Action item — Lines containing the word "else" are to be copied from the data below.

++++++++++++++++++++

(* ===== verification/Gaps.v ===== *)
(** * Extractor gaps

    [extractor_gaps_in] of [graph-store/src/common.rs]: the languages of the
    described repositories whose symbols came from an extractor that is not
    registered any more. *)
From S2P Require Import Prelude Text StrOps Schema Varint Stream StreamRound Posting Table DictRev.
From S2P Require Import Language Walk Prep Located Db Catalog Reader Encoding Write Dict Store Entities Content Ingest.
From S2P Require Import Prune Commit Batch Prepare Refine Describe Counted Scan Summary.

Section gaps.
Context `{Redb tbl} `{Serde} (d : Db tbl) (registry : Registry).

(** Languages with stored symbols and no extractor. *)
Definition suspects (info : RepoInfo) : list (str * Z) :=
  (λ x : str * LanguageInfo, (x.1, li_symbols x.2)) <$>
    filter (λ x : str * LanguageInfo, 0 < li_symbols x.2 ∧ has registry x.1 = false) (gmap_rows (ri_languages info)).

(** The pass over a repository's files, up to a file for every suspect. *)
Fixpoint gap_loop (susp : list (str * Z)) (found : gmap str str) (kids : list Z) : result (gmap str str) :=
  match kids with
  | [] => Ok found
  | c :: kids =>
      match tbl_get (db_nodes d) c with
      | None => gap_loop susp found kids
      | Some raw =>
          n ← dec raw;
          match n_language n, n_fingerprint n with
          | Some lang, Some fp =>
              if negb (bool_decide (lang ∈ susp.*1)) then gap_loop susp found kids
              else if bool_decide (is_Some (found !! lang)) then gap_loop susp found kids
              else
                let found := match fingerprint_extractor_version fp lang with
                  | Some v => if bool_decide (v = version registry lang) then found else <[lang := v]> found
                  | None => found
                  end in
                if (size found =? length susp)%nat then Ok found else gap_loop susp found kids
          | _, _ => gap_loop susp found kids
          end
      end
  end.

Definition repo_gaps (info : RepoInfo) : result (list ExtractorGap) :=
  let susp := suspects info in
  if decide (susp = []) then Ok [] else
  match (o ← find d None Org (ri_org info); find d (Some o) Repo (ri_repo info)) with
  | None => Ok []
  | Some repo_id =>
      found ← gap_loop susp ∅ (multimap_get (db_children d) repo_id);
      Ok (omap (λ s : str * Z, v ← found !! s.1;
            Some (mkExtractorGap (ri_org info) (ri_repo info) s.1 v s.2)) susp)
  end.

Definition extractor_gaps_in (org repo : option str) : result (list ExtractorGap) :=
  infos ← describe_in d org repo;
  gaps ← collect repo_gaps infos;
  Ok (concat gaps).
End gaps.

(** ** What a gap is *)

(** A document whose symbols were extracted by version [v], not the registered one. *)
Definition gap_doc (a : gmap dkey Doc) (registry : Registry) (key : str * str) (l v : str) : Prop :=
  ∃ path w fp, a !! (key, path) = Some w ∧ doc_language w = Some l ∧ doc_fp w = Some fp ∧
    fingerprint_extractor_version fp l = Some v ∧ v ≠ version registry l.
Definition symbols_in (a : gmap dkey Doc) (key : str * str) (l : str) : Z :=
  in_lang a key l (λ v, Z.of_nat (length (ex_symbols (doc_ex v)))).

Section proofs.
Context `{Redb tbl} `{Serde} (sha256 : list Z → list Z) (registry : Registry).
Implicit Types (d : Db tbl).

(** Once there is a version per suspect, none is missing. *)
Lemma all_found (susp : list (str * Z)) (m : gmap str str) :
  NoDup susp.*1 → (∀ l v, m !! l = Some v → l ∈ susp.*1) → size m = length susp → ∀ l, l ∈ susp.*1 → is_Some (m !! l).
Proof.
  intros Hnd Hsub Hsize l Hl. apply elem_of_dom.
  assert (dom m = list_to_set (C:=gset str) susp.*1) as ->; [|by apply elem_of_list_to_set].
  apply set_subseteq_size_eq.
  - intros x [v Hv]%elem_of_dom. apply elem_of_list_to_set. by eapply Hsub.
  - rewrite size_list_to_set by done. by rewrite size_dom, Hsize, length_fmap.
Qed.

(** A version that the pass has to find for [l], from the row [n]. *)
Definition due (n : Node) (l : str) : Prop :=
  ∃ fp v, n_language n = Some l ∧ n_fingerprint n = Some fp ∧
    fingerprint_extractor_version fp l = Some v ∧ v ≠ version registry l.

Lemma gap_loop_run d a N S es next nt key r susp kids : ∀ found,
  rep sha256 d a N S es next nt → (∀ f, f ∈ kids → file_of key.1 key.2 r N f) → NoDup susp.*1 →
  (∀ l v, found !! l = Some v → l ∈ susp.*1 ∧ gap_doc a registry key l v) →
  ∃ m, gap_loop d registry susp found kids = Ok m ∧ found ⊆ m ∧
    (∀ l v, m !! l = Some v → l ∈ susp.*1 ∧ gap_doc a registry key l v) ∧
    ∀ f n l, f ∈ kids → N !! f = Some n → due n l → l ∈ susp.*1 → is_Some (m !! l).
Proof.
  induction kids as [|f kids IH]; intros found R Hk Hnd Hf; cbn [gap_loop].
  { exists found. split; [done|]. split; [done|]. split; [done|]. by intros ? ? ? ?%elem_of_nil. }
  destruct (Hk f) as (n & Hn & Hkn & Hr & Hp); [by left|].
  assert (∀ found1, found ⊆ found1 → (∀ l v, found1 !! l = Some v → l ∈ susp.*1 ∧ gap_doc a registry key l v) →
    (∀ l, due n l → l ∈ susp.*1 → is_Some (found1 !! l)) →
    ∃ m, gap_loop d registry susp found1 kids = Ok m ∧ found ⊆ m ∧
      (∀ l v, m !! l = Some v → l ∈ susp.*1 ∧ gap_doc a registry key l v) ∧
      ∀ f0 n0 l, f0 ∈ f :: kids → N !! f0 = Some n0 → due n0 l → l ∈ susp.*1 → is_Some (m !! l)) as Hgo.
  { intros found1 Hsub Hf1 Hhead. destruct (IH found1 R ltac:(intros; apply Hk; by right) Hnd Hf1) as (m & Hrun & Hsub1 & Hm & Hc).
    exists m. split; [done|]. split; [by etransitivity|]. split; [done|]. intros f0 n0 l [->|Hin]%elem_of_cons Hn0 Hd Hl; [|by eapply Hc].
    assert (n0 = n) as -> by congruence. destruct (Hhead l Hd Hl) as [v Hv]. exists v. by eapply lookup_weaken. }
  destruct (rep_file _ _ _ _ _ _ _ _ _ _ R Hn Hkn) as (s & w & k & Hs & Hw & Hp' & Ha).
  assert (k = (key, n_name n)) as -> by (destruct key; cbn in *; congruence). destruct (doc_of_fields _ _ _ _ Hw) as (Hm & _ & Hl).
  rewrite tbl_get_spec, (en_nodes _ _ _ _ _ (rp_ents _ _ _ _ _ _ _ _ R)), lookup_fmap, Hn. cbn [fmap option_fmap option_map].
  rewrite dec_enc. cbn [mbind outcome_mbind outcome_bind].
  destruct (n_language n) as [lang|] eqn:El; [|apply Hgo; [done..|intros l (? & ? & ? & _); congruence]].
  destruct (n_fingerprint n) as [fp|] eqn:Ef; [|apply Hgo; [done..|intros l (? & ? & _ & ? & _); congruence]].
  case_bool_decide as Hin; cbn [negb]; [|apply Hgo; [done..|intros l (? & ? & ? & _) ?; congruence]].
  case_bool_decide as Hfound; [apply Hgo; [done..|intros l (? & ? & ? & _) ?; by simplify_eq]|].
  set (found1 := match fingerprint_extractor_version fp lang with Some v => _ | None => _ end).
  assert (found ⊆ found1 ∧ (∀ l v, found1 !! l = Some v → l ∈ susp.*1 ∧ gap_doc a registry key l v) ∧
    ∀ l, due n l → l ∈ susp.*1 → is_Some (found1 !! l)) as (Hsub & Hf1 & Hhead).
  { unfold found1. destruct (fingerprint_extractor_version fp lang) as [v|] eqn:Ev; [case_bool_decide as Hv|].
    - split_and!; [done..|]. intros l (fp' & v' & ? & ? & ? & ?) _. simplify_eq.
    - split_and!.
      + apply insert_subseteq. by apply eq_None_not_Some.
      + intros l v' [[<- <-]|[_ ?]]%lookup_insert_Some; [|by apply Hf]. split; [done|].
        exists (n_name n), w, fp. split_and!; try done. unfold doc_fp. by rewrite Hm.
      + intros l (fp' & v' & ? & _) _. simplify_eq. by rewrite lookup_insert_eq.
    - split_and!; [done..|]. intros l (fp' & v' & ? & ? & ? & ?) _. simplify_eq. }
  destruct (size found1 =? length susp)%nat eqn:Es; [|by apply Hgo]. apply Nat.eqb_eq in Es.
  exists found1. split; [done|]. split; [done|]. split; [done|]. intros f0 n0 l _ _ _ Hl0.
  eapply all_found; [done| |done|done]. intros l' v'. apply Hf1.
Qed.

Lemma suspects_elem a opened key i l z :
  info_is a opened key i → (l, z) ∈ suspects registry i ↔ z = symbols_in a key l ∧ 0 < z ∧ has registry l = false.
Proof.
  intros Hi. pose proof (ii_languages _ _ _ _ Hi l) as Hl. unfold suspects. rewrite list_elem_of_fmap. split.
  - intros ([l' li] & [= -> ->] & [[Hz Hh] Hin%gmap_rows_elem]%list_elem_of_filter). cbn in *. rewrite Hin in Hl.
    destruct Hl as (_ & _ & Hs & _). by rewrite Hs in *.
  - intros (-> & Hz & Hh). destruct (ri_languages i !! l) as [li|] eqn:E; cbn in Hl.
    + destruct Hl as (_ & _ & Hs & _). exists (l, li). cbn. rewrite Hs. split; [done|]. apply list_elem_of_filter. cbn.
      rewrite Hs. split; [done|]. by apply gmap_rows_elem.
    + unfold symbols_in in Hz. rewrite in_lang_zero in Hz by done. lia.
Qed.
Lemma suspects_NoDup i : NoDup (suspects registry i).*1.
Proof.
  unfold suspects. rewrite <- list_fmap_compose. change (NoDup ((filter (λ x : str * LanguageInfo, 0 < li_symbols x.2 ∧ has registry x.1 = false) (gmap_rows (ri_languages i))).*1)).
  apply key_sorted_NoDup, filter_rows_sorted, gmap_rows_sorted.
Qed.

(** One gap of a repository's summary. *)
Definition gap_of (a : gmap dkey Doc) (g : ExtractorGap) : Prop :=
  has registry (eg_language g) = false ∧ 0 < eg_symbols g ∧
  eg_symbols g = symbols_in a (eg_org g, eg_repo g) (eg_language g) ∧
  gap_doc a registry (eg_org g, eg_repo g) (eg_language g) (eg_stored_version g).

Lemma repo_gaps_run d a opened key i :
  stores sha256 d a → info_is a opened key i →
  ∃ gs, repo_gaps d registry i = Ok gs ∧ (∀ g, g ∈ gs → (eg_org g, eg_repo g) = key ∧ gap_of a g) ∧
    NoDup (eg_language <$> gs) ∧
    ∀ l v, gap_doc a registry key l v → has registry l = false → 0 < symbols_in a key l → l ∈ eg_language <$> gs.
Proof.
  intros (N & S & es & next & nt & R) Hi. unfold repo_gaps.
  assert (∀ l z, (l, z) ∈ suspects registry i ↔ z = symbols_in a key l ∧ 0 < z ∧ has registry l = false) as Hsusp by (intros; by eapply suspects_elem).
  pose proof (suspects_NoDup i) as Hnd.
  case_decide as E.
  { exists []. split; [done|]. split; [by intros ? ?%elem_of_nil|]. split; [constructor|].
    intros l v _ Hh Hz. assert ((l, symbols_in a key l) ∈ suspects registry i) as Hin by by apply Hsusp. rewrite E in Hin. by apply elem_of_nil in Hin. }
  assert ((o ← find d None Org (ri_org i); find d (Some o) Repo (ri_repo i)) = repo_id_in (db_names d) key.1 key.2) as ->.
  { destruct Hi as [<- _ _ _ _ _ _]. cbn [fst snd]. unfold repo_id_in, find. by destruct (tbl_get _ _). }
  pose proof (repo_id_run sha256 _ _ _ _ _ _ _ key.1 key.2 R) as Hr.
  destruct (repo_id_in (db_names d) key.1 key.2) as [r|].
  2:{ exists []. split; [done|]. split; [by intros ? ?%elem_of_nil|]. split; [constructor|].
      intros l v (p & w & fp & Ha & _). destruct key. cbn in Hr. by rewrite Hr in Ha. }
  destruct Hr as (rn & o & on & Hrn & Hkr & Hnr & Hpr & Hon & Hno).
  destruct (gap_loop_run d a N S es next nt key r (suspects registry i) (multimap_get (db_children d) r) ∅ R) as (m & -> & _ & Hm & Hc);
    [intros f; by eapply repo_files|done|by intros ? ? ?%lookup_empty_Some|].
  cbn [mbind outcome_mbind outcome_bind]. eexists. split; [done|].
  set (gap := λ s : str * Z, v ← m !! s.1; Some (mkExtractorGap (ri_org i) (ri_repo i) s.1 v s.2)).
  split_and!.
  - intros g ([l z] & Hin & (v & Hv & [= <-])%bind_Some)%list_elem_of_omap. unfold gap_of. cbn in *.
    destruct Hi as [-> _ _ _ _ _ _]. apply Hsusp in Hin as (-> & Hz & Hh). destruct (Hm l v Hv) as [_ Hd]. done.
  - assert (∀ l, NoDup l.*1 → NoDup (eg_language <$> omap gap l) ∧ ∀ x, x ∈ eg_language <$> omap gap l → x ∈ l.*1) as Hgen; [|by apply Hgen].
    clear. induction l as [|[x z] l IH]; [split; [constructor|done]|]. cbn [fmap list_fmap fst]. intros [Hx Hnd]%NoDup_cons.
    destruct (IH Hnd) as [IH1 IH2]. cbn [omap list_omap].
    assert (gap (x, z) = v ← m !! x; Some (mkExtractorGap (ri_org i) (ri_repo i) x v z)) as -> by done.
    destruct (m !! x) as [v|]; cbn [mbind option_bind fmap list_fmap eg_language].
    + split; [constructor; [|done]; intros Hin; by apply Hx, IH2|]. intros y [->|Hy]%elem_of_cons; [left|right; by apply IH2].
    + split; [done|]. intros y Hy. right. by apply IH2.
  - intros l v (p & w & fp & Ha & Hl & Hfp & Hv & Hne) Hh Hz.
    assert ((l, symbols_in a key l) ∈ suspects registry i) as Hin by by apply Hsusp.
    assert (is_Some (m !! l)) as [v' Hv'].
    { apply (rp_docs _ _ _ _ _ _ _ _ R) in Ha as (f & He). apply entry_at_Some in He as (n & s & Hp & Hn & _ & Hw).
      destruct (doc_of_fields _ _ _ _ Hw) as (Hmeta & _ & Hlang). destruct key as [ko kr]. cbn in *. subst ko kr.
      destruct (file_under _ _ _ _ _ _ _ _ _ _ _ (rp_ents _ _ _ _ _ _ _ _ R) Hrn Hkr Hpr Hon Hp) as (n' & Hn' & _ & Hr & _).
      assert (n' = n) as -> by congruence. eapply (Hc f n l); [|done| |apply list_elem_of_fmap; by exists (l, symbols_in a (n_name on, n_name rn) l)].
      - apply multimap_elem, (en_kids _ _ _ _ _ (rp_ents _ _ _ _ _ _ _ _ R)). by exists n.
      - exists fp, v. unfold doc_fp in Hfp. rewrite Hmeta in Hfp. by rewrite <- Hlang. }
    apply list_elem_of_fmap. exists (mkExtractorGap (ri_org i) (ri_repo i) l v' (symbols_in a key l)). split; [done|].
    apply list_elem_of_omap. exists (l, symbols_in a key l). unfold gap. cbn. by rewrite Hv'.
Qed.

++++++++++++++++++++

Output for this exercise —
              else if bool_decide (is_Some (found !! lang)) then gap_loop susp found kids
              else
                  | Some v => if bool_decide (v = version registry lang) then found else <[lang := v]> found
                if (size found =? length susp)%nat then Ok found else gap_loop susp found kids
  if decide (susp = []) then Ok [] else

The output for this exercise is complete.